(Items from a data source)
(* ===== verification/Profiles.v ===== *)
(** The rotation of credentials: clawdesk-providers/src/profile_rotation.rs.
    Instants and durations are nanoseconds. Code that reads the clock takes the
    clock as a function of the number of readings, and says how many it made.
    The random hash of the jitter is an argument. *)
From S2P Require Import Prelude Float Text Store Metacognition.
Local Open Scope Z_scope.

(** ** Data *)

Record RotationConfig : Type := mkRotationConfig {
  base_delay_secs : Z;
  max_delay_secs : Z;
  max_idle_secs : Z;
  jitter_factor : f64;
}.

Definition RotationConfig_default : RotationConfig := mkRotationConfig 5 300 3600 (f64_lit 1 10).

Record RotatableProfile : Type := mkRotatableProfile {
  rp_id : string;
  rp_api_key : string;
  rp_org_id : option string;
  base_priority : f64;
  failure_count : Z;
  total_requests : Z;
  total_failures : Z;
  in_cooldown : bool;
  cooldown_until : option Z;
  last_used : option Z;
  rp_is_expired : bool;
}.

Definition RotatableProfile_new (id api_key : string) : RotatableProfile :=
  mkRotatableProfile id api_key None f64_one 0 0 0 false None None false.

Definition with_priority (priority : f64) (p : RotatableProfile) : RotatableProfile :=
  mkRotatableProfile (rp_id p) (rp_api_key p) (rp_org_id p) priority (failure_count p) (total_requests p)
    (total_failures p) (in_cooldown p) (cooldown_until p) (last_used p) (rp_is_expired p).

Inductive FailureReason : Type :=
| FRE_RateLimit | FRE_AuthError | FRE_BillingError | FRE_ServerError | FRE_Timeout | FRE_Unknown.

Definition should_rotate (r : FailureReason) : bool :=
  match r with FRE_RateLimit | FRE_AuthError | FRE_BillingError => true | _ => false end.

Definition is_permanent (r : FailureReason) : bool :=
  match r with FRE_AuthError | FRE_BillingError => true | _ => false end.

Record ProfileRotator : Type := mkProfileRotator {
  pr_provider : string;
  pr_profiles : gmap string RotatableProfile;
  pr_config : RotationConfig;
}.

Definition ProfileRotator_new (provider : string) (config : RotationConfig) : ProfileRotator :=
  mkProfileRotator provider ∅ config.

Definition set_profiles (ps : gmap string RotatableProfile) (r : ProfileRotator) : ProfileRotator :=
  mkProfileRotator (pr_provider r) ps (pr_config r).

Definition upsert (p : RotatableProfile) (r : ProfileRotator) : ProfileRotator :=
  set_profiles (<[rp_id p := p]> (pr_profiles r)) r.

Definition rotator_remove (id : string) (r : ProfileRotator) : option RotatableProfile * ProfileRotator :=
  (pr_profiles r !! id, set_profiles (delete id (pr_profiles r)) r).

(** ** Selection *)

Section selection.
Context (clock : nat → Z).

(** [base_priority * health * recency]; the clock is read when the profile
    was used before. *)
Definition effective_weight (max_idle : Z) (p : RotatableProfile) (n : nat) : f64 * nat :=
  let health := f64_div f64_one (f64_add f64_one (f64_of_Z (failure_count p))) in
  let '(recency, n) :=
    match last_used p with
    | Some last =>
        let elapsed := as_secs_f64 (Z.max 0 (clock n - last)) in
        let max := f64_max (as_secs_f64 max_idle) f64_one in
        (f64_clamp (f64_sub f64_one (f64_div elapsed max)) (f64_lit 1 10) f64_one, S n)
    | None => (f64_lit 1 2, n)
    end in
  (f64_mul (f64_mul (base_priority p) health) recency, n).

Definition profile_is_available (p : RotatableProfile) (n : nat) : bool * nat :=
  if rp_is_expired p then (false, n)
  else if negb (in_cooldown p) then (true, n)
  else match cooldown_until p with Some until => (until <=? clock n, S n) | None => (true, n) end.

(** The filter and the maximum take the profiles one by one; of two that do
    not compare as greater, the later one stays. *)
Fixpoint select_loop (max_idle : Z) (ps : list RotatableProfile) (best : option RotatableProfile) (n : nat) :
    option RotatableProfile * nat :=
  match ps with
  | [] => (best, n)
  | p :: ps =>
      let '(available, n) := profile_is_available p n in
      if available then
        match best with
        | None => select_loop max_idle ps (Some p) n
        | Some b =>
            let '(wb, n) := effective_weight max_idle b n in
            let '(wp, n) := effective_weight max_idle p n in
            select_loop max_idle ps (Some (if f64_lt wp wb then b else p)) n
        end
      else select_loop max_idle ps best n
  end.

Definition select `{HashOrder} (r : ProfileRotator) (n : nat) : option RotatableProfile * nat :=
  select_loop (max_idle_secs (pr_config r) * 10 ^ 9) (hash_entries (pr_profiles r)).*2 None n.

(** ** Recording *)

Definition profile_success (p : RotatableProfile) (n : nat) : RotatableProfile * nat :=
  (mkRotatableProfile (rp_id p) (rp_api_key p) (rp_org_id p) (base_priority p) 0
     (wrap64 (total_requests p + 1)) (total_failures p) false None (Some (clock n)) (rp_is_expired p), S n).

Definition rotator_record_success (profile_id : string) (r : ProfileRotator) (n : nat) : ProfileRotator * nat :=
  match pr_profiles r !! profile_id with
  | Some p => let '(p, n) := profile_success p n in (set_profiles (<[profile_id := p]> (pr_profiles r)) r, n)
  | None => (r, n)
  end.

(** [Duration::from_secs_f64]: to the nearest nanosecond; a negative, infinite
    or too large number panics. *)
Definition from_secs_f64 (x : f64) : option Z :=
  match x with
  | S754_zero _ => Some 0
  | S754_finite false m e =>
      let nanos :=
        match e with
        | Zneg k => round_half_even (Zpos m * 10 ^ 9) (2 ^ Zpos k)
        | _ => Zpos m * 2 ^ e * 10 ^ 9
        end in
      if nanos <? u64_modulus * 10 ^ 9 then Some nanos else None
  | _ => None
  end.

(** [hash] is the hash of a counter under a random seed. *)
Definition compute_backoff_delay (hash : Z) (config : RotationConfig) (failure_count : Z) : option Z :=
  let base := f64_of_Z (base_delay_secs config) in
  let max := f64_of_Z (max_delay_secs config) in
  let exponent := Z.min (Z.max 0 (failure_count - 1)) 20 in
  let base_delay := f64_mul base (f64_of_Z (2 ^ exponent)) in
  let jitter_range := f64_mul base_delay (jitter_factor config) in
  let frac := f64_div (f64_of_Z (Z.shiftr hash 33)) (f64_of_Z (2 ^ 31)) in
  let jitter := f64_mul jitter_range frac in
  from_secs_f64 (f64_min (f64_add base_delay jitter) max).

(** Nothing when the computed delay panics: the counts are written by then. *)
Definition profile_failure (hash : Z) (config : RotationConfig) (reason : FailureReason)
    (server_retry_after : option Z) (p : RotatableProfile) (n : nat) : option RotatableProfile * nat :=
  let failures := wrap32 (failure_count p + 1) in
  let set cooling until expired :=
    mkRotatableProfile (rp_id p) (rp_api_key p) (rp_org_id p) (base_priority p) failures
      (wrap64 (total_requests p + 1)) (wrap64 (total_failures p + 1)) cooling until (Some (clock n)) expired in
  if is_permanent reason && (3 <=? failures) then (Some (set (in_cooldown p) (cooldown_until p) true), S n)
  else
    match (match server_retry_after with Some d => Some d | None => compute_backoff_delay hash config failures end) with
    | Some cooldown => (Some (set true (Some (clock (S n) + cooldown)) (rp_is_expired p)), S (S n))
    | None => (None, S n)
    end.

Definition rotator_record_failure (hash : Z) (profile_id : string) (reason : FailureReason)
    (server_retry_after : option Z) (r : ProfileRotator) (n : nat) : option ProfileRotator * nat :=
  match pr_profiles r !! profile_id with
  | Some p =>
      match profile_failure hash (pr_config r) reason server_retry_after p n with
      | (Some p, n) => (Some (set_profiles (<[profile_id := p]> (pr_profiles r)) r), n)
      | (None, n) => (None, n)
      end
  | None => (Some r, n)
  end.

(** ** Diagnostics *)

Definition profile_count (r : ProfileRotator) : nat := size (pr_profiles r).

Fixpoint count_available (ps : list RotatableProfile) (n : nat) : nat * nat :=
  match ps with
  | [] => (0%nat, n)
  | p :: ps =>
      let '(available, n) := profile_is_available p n in
      let '(count, n) := count_available ps n in
      (if available then S count else count, n)
  end.

Definition available_count `{HashOrder} (r : ProfileRotator) (n : nat) : nat * nat :=
  count_available (hash_entries (pr_profiles r)).*2 n.

Definition all_exhausted `{HashOrder} (r : ProfileRotator) (n : nat) : bool * nat :=
  let '(count, n) := available_count r n in (Nat.eqb count 0 && Nat.ltb 0 (profile_count r), n).
End selection.

(** ** One rotator per provider *)

Definition RotationManager : Type := gmap string ProfileRotator.

(** The rotators are shared: what a caller gets is the entry of the manager. *)
Definition manager_rotator (provider : string) (config : RotationConfig) (m : RotationManager) : RotationManager :=
  match m !! provider with
  | Some _ => m
  | None => <[provider := ProfileRotator_new provider config]> m
  end.

Definition get_rotator (provider : string) (m : RotationManager) : option ProfileRotator := m !! provider.

(** ** What is selected *)

(** Whether a profile can be used at an instant. *)
Definition usable (now : Z) (p : RotatableProfile) : bool :=
  negb (rp_is_expired p) &&
  (negb (in_cooldown p) || match cooldown_until p with Some until => until <=? now | None => true end).

Section spec.
Context (clock : nat → Z).

Lemma available_usable p n :
  (∃ k, (n ≤ k)%nat ∧ (profile_is_available clock p n).1 = usable (clock k) p) ∧
  (n ≤ (profile_is_available clock p n).2)%nat.
Proof.
  unfold profile_is_available, usable.
  destruct (rp_is_expired p), (in_cooldown p), (cooldown_until p); cbn; split; try lia; by exists n.
Qed.

(** The winner so far, or one of the rest that was usable when looked at. *)
Lemma select_loop_usable max_idle ps best n :
  match (select_loop clock max_idle ps best n).1 with
  | Some p => best = Some p ∨ p ∈ ps ∧ ∃ k, (n ≤ k)%nat ∧ usable (clock k) p = true
  | None => best = None ∧ Forall (λ p, ∃ k, (n ≤ k)%nat ∧ usable (clock k) p = false) ps
  end.
Proof.
  revert best n. induction ps as [|p ps IH]; intros best n; cbn [select_loop].
  { cbn. destruct best; [by left|by split]. }
  destruct (available_usable p n) as [(k & Hk & Hu) Hn]. destruct (profile_is_available clock p n) as [b n1].
  cbn in Hu, Hn. subst b.
  assert (Hlift : ∀ best' n2, (n1 ≤ n2)%nat → (usable (clock k) p = true → best' = Some p ∨ best' = best) →
    (usable (clock k) p = false → best' = best) → (best' = None → usable (clock k) p = false) →
    match (select_loop clock max_idle ps best' n2).1 with
    | Some q => best = Some q ∨ q ∈ p :: ps ∧ ∃ k, (n ≤ k)%nat ∧ usable (clock k) q = true
    | None => best = None ∧ Forall (λ p, ∃ k, (n ≤ k)%nat ∧ usable (clock k) p = false) (p :: ps)
    end).
  { intros best' n2 Hn2 Ht Hf Hnone. specialize (IH best' n2).
    destruct (select_loop clock max_idle ps best' n2).1 as [q|].
    - destruct IH as [-> |[Hq (k' & Hk' & Hu')]]; [|right; split; [by right|exists k'; split; [lia|done]]].
      destruct (usable (clock k) p) eqn:E; [|by left; rewrite Hf].
      destruct (Ht eq_refl) as [[= ->]| <-]; [right; split; [by left|by exists k]|by left].
    - destruct IH as [-> Hall]. specialize (Hnone eq_refl). split; [by rewrite Hf|].
      constructor; [by exists k|]. eapply Forall_impl; [exact Hall|]. intros q (k' & ? & ?). exists k'. split; [lia|done]. }
  destruct (usable (clock k) p) eqn:E.
  2:{ apply Hlift; naive_solver lia. }
  destruct best as [b|]; [|apply Hlift; naive_solver lia].
  unfold effective_weight. destruct (last_used b), (last_used p); cbn [fst snd];
    (apply Hlift; [lia| |done|by destruct (f64_lt _ _)]; intros _; destruct (f64_lt _ _); [by right|by left]).
Qed.

(** A selected profile is one of the rotator's, and was usable at a reading of
    the call; nothing is selected only when none was. *)
Lemma select_usable `{HashOrder} r n :
  match (select clock r n).1 with
  | Some p => (∃ id, pr_profiles r !! id = Some p) ∧ ∃ k, (n ≤ k)%nat ∧ usable (clock k) p = true
  | None => ∀ id p, pr_profiles r !! id = Some p → ∃ k, (n ≤ k)%nat ∧ usable (clock k) p = false
  end.
Proof.
  unfold select.
  pose proof (select_loop_usable (max_idle_secs (pr_config r) * 10 ^ 9) (hash_entries (pr_profiles r)).*2 None n) as H1.
  destruct (select_loop _ _ _ _ _).1 as [p|].
  - destruct H1 as [?|[Hp Hu]]; [done|]. split; [|done].
    apply list_elem_of_fmap in Hp as ([id q] & -> & Hin). exists id. by apply hash_entries_elem.
  - destruct H1 as [_ Hall]. intros id p Hp. rewrite Forall_forall in Hall. apply Hall.
    apply list_elem_of_fmap. exists (id, p). split; [done|]. by apply hash_entries_elem.
Qed.

(** After a failure the profile cannot be used before its delay is over; after
    the third failure in a row, whatever the first two were, a refused key is
    never used again, until it is replaced. *)
Lemma failure_cools hash config reason retry p n q m : profile_failure clock hash config reason retry p n = (Some q, m) →
  (is_permanent reason && (3 <=? wrap32 (failure_count p + 1)) = true ∧ rp_is_expired q = true) ∨
  ∃ d, cooldown_until q = Some (clock (S n) + d) ∧ in_cooldown q = true ∧
    (∀ now, now < clock (S n) + d → usable now q = false) ∧
    (∀ now, clock (S n) + d ≤ now → usable now q = negb (rp_is_expired p)).
Proof.
  unfold profile_failure. destruct (is_permanent reason && _); [intros [= <- <-]; by left|].
  destruct (match retry with Some d => Some d | None => _ end) as [d|]; [|done].
  intros [= <- <-]. right. exists d. split_and!; [done..| |]; intros now Hnow; unfold usable; cbn.
  - destruct (Z.leb_spec (clock (S n) + d) now); [lia|]. by destruct (rp_is_expired p).
  - destruct (Z.leb_spec (clock (S n) + d) now); [|lia]. by destruct (rp_is_expired p).
Qed.

Inductive RotatorOp : Type :=
| RO_Success (id : string)
| RO_Failure (id : string) (reason : FailureReason) (retry : option Z) (hash : Z).

Definition rotator_op (op : RotatorOp) (r : ProfileRotator) (n : nat) : option ProfileRotator * nat :=
  match op with
  | RO_Success id => let '(r, n) := rotator_record_success clock id r n in (Some r, n)
  | RO_Failure id reason retry hash => rotator_record_failure clock hash id reason retry r n
  end.

(** An expired profile stays expired, whatever is recorded. *)
Lemma expired_stays op r n r' m id p : rotator_op op r n = (Some r', m) →
  pr_profiles r !! id = Some p → rp_is_expired p = true →
  ∃ q, pr_profiles r' !! id = Some q ∧ rp_is_expired q = true.
Proof.
  intros Hop Hp He. destruct op as [id'|id' reason retry hash]; cbn in Hop.
  - unfold rotator_record_success in Hop. destruct (pr_profiles r !! id') as [p'|] eqn:Hp'; simplify_eq/=; [|by exists p].
    destruct (decide (id' = id)) as [->|]; [|exists p; by rewrite lookup_insert_ne].
    rewrite lookup_insert_eq. simplify_eq. by eexists.
  - unfold rotator_record_failure in Hop. destruct (pr_profiles r !! id') as [p'|] eqn:Hp'; simplify_eq/=; [|by exists p].
    destruct (profile_failure _ _ _ _ _ _ _) as [[q|] m'] eqn:Hf; simplify_eq/=.
    destruct (decide (id' = id)) as [->|]; [|exists p; by rewrite lookup_insert_ne].
    rewrite lookup_insert_eq. simplify_eq. exists q. split; [done|].
    unfold profile_failure in Hf. destruct (is_permanent reason && _); [by simplify_eq/=|].
    destruct (match retry with Some d => Some d | None => _ end) as [d|]; by simplify_eq/=.
Qed.
End spec.

(** Two rate limits and one refusal expire a key for good. *)
Example rate_limits_count_as_refusals :
  let clock (n : nat) := Z.of_nat n in
  let p := RotatableProfile_new "p" "key" in
  let step reason o := o ≫= λ pn : RotatableProfile * nat,
    match profile_failure clock 0 RotationConfig_default reason None pn.1 pn.2 with (Some p, n) => Some (p, n) | _ => None end in
  rp_is_expired <$> (fst <$> step FRE_AuthError (step FRE_RateLimit (step FRE_RateLimit (Some (p, 0%nat))))) = Some true.
Proof. vm_compute. reflexivity. Qed.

■ Exercise directions
What is needed is every line from the beginning of the data up to and including the line with "mkRotatableProfile id api_key", given again word for word.

■ Task answer
(* ===== verification/Profiles.v ===== *)
(** The rotation of credentials: clawdesk-providers/src/profile_rotation.rs.
    Instants and durations are nanoseconds. Code that reads the clock takes the
    clock as a function of the number of readings, and says how many it made.
    The random hash of the jitter is an argument. *)
From S2P Require Import Prelude Float Text Store Metacognition.
Local Open Scope Z_scope.

(** ** Data *)

Record RotationConfig : Type := mkRotationConfig {
  base_delay_secs : Z;
  max_delay_secs : Z;
  max_idle_secs : Z;
  jitter_factor : f64;
}.

Definition RotationConfig_default : RotationConfig := mkRotationConfig 5 300 3600 (f64_lit 1 10).

Record RotatableProfile : Type := mkRotatableProfile {
  rp_id : string;
  rp_api_key : string;
  rp_org_id : option string;
  base_priority : f64;
  failure_count : Z;
  total_requests : Z;
  total_failures : Z;
  in_cooldown : bool;
  cooldown_until : option Z;
  last_used : option Z;
  rp_is_expired : bool;
}.

Definition RotatableProfile_new (id api_key : string) : RotatableProfile :=
  mkRotatableProfile id api_key None f64_one 0 0 0 false None None false.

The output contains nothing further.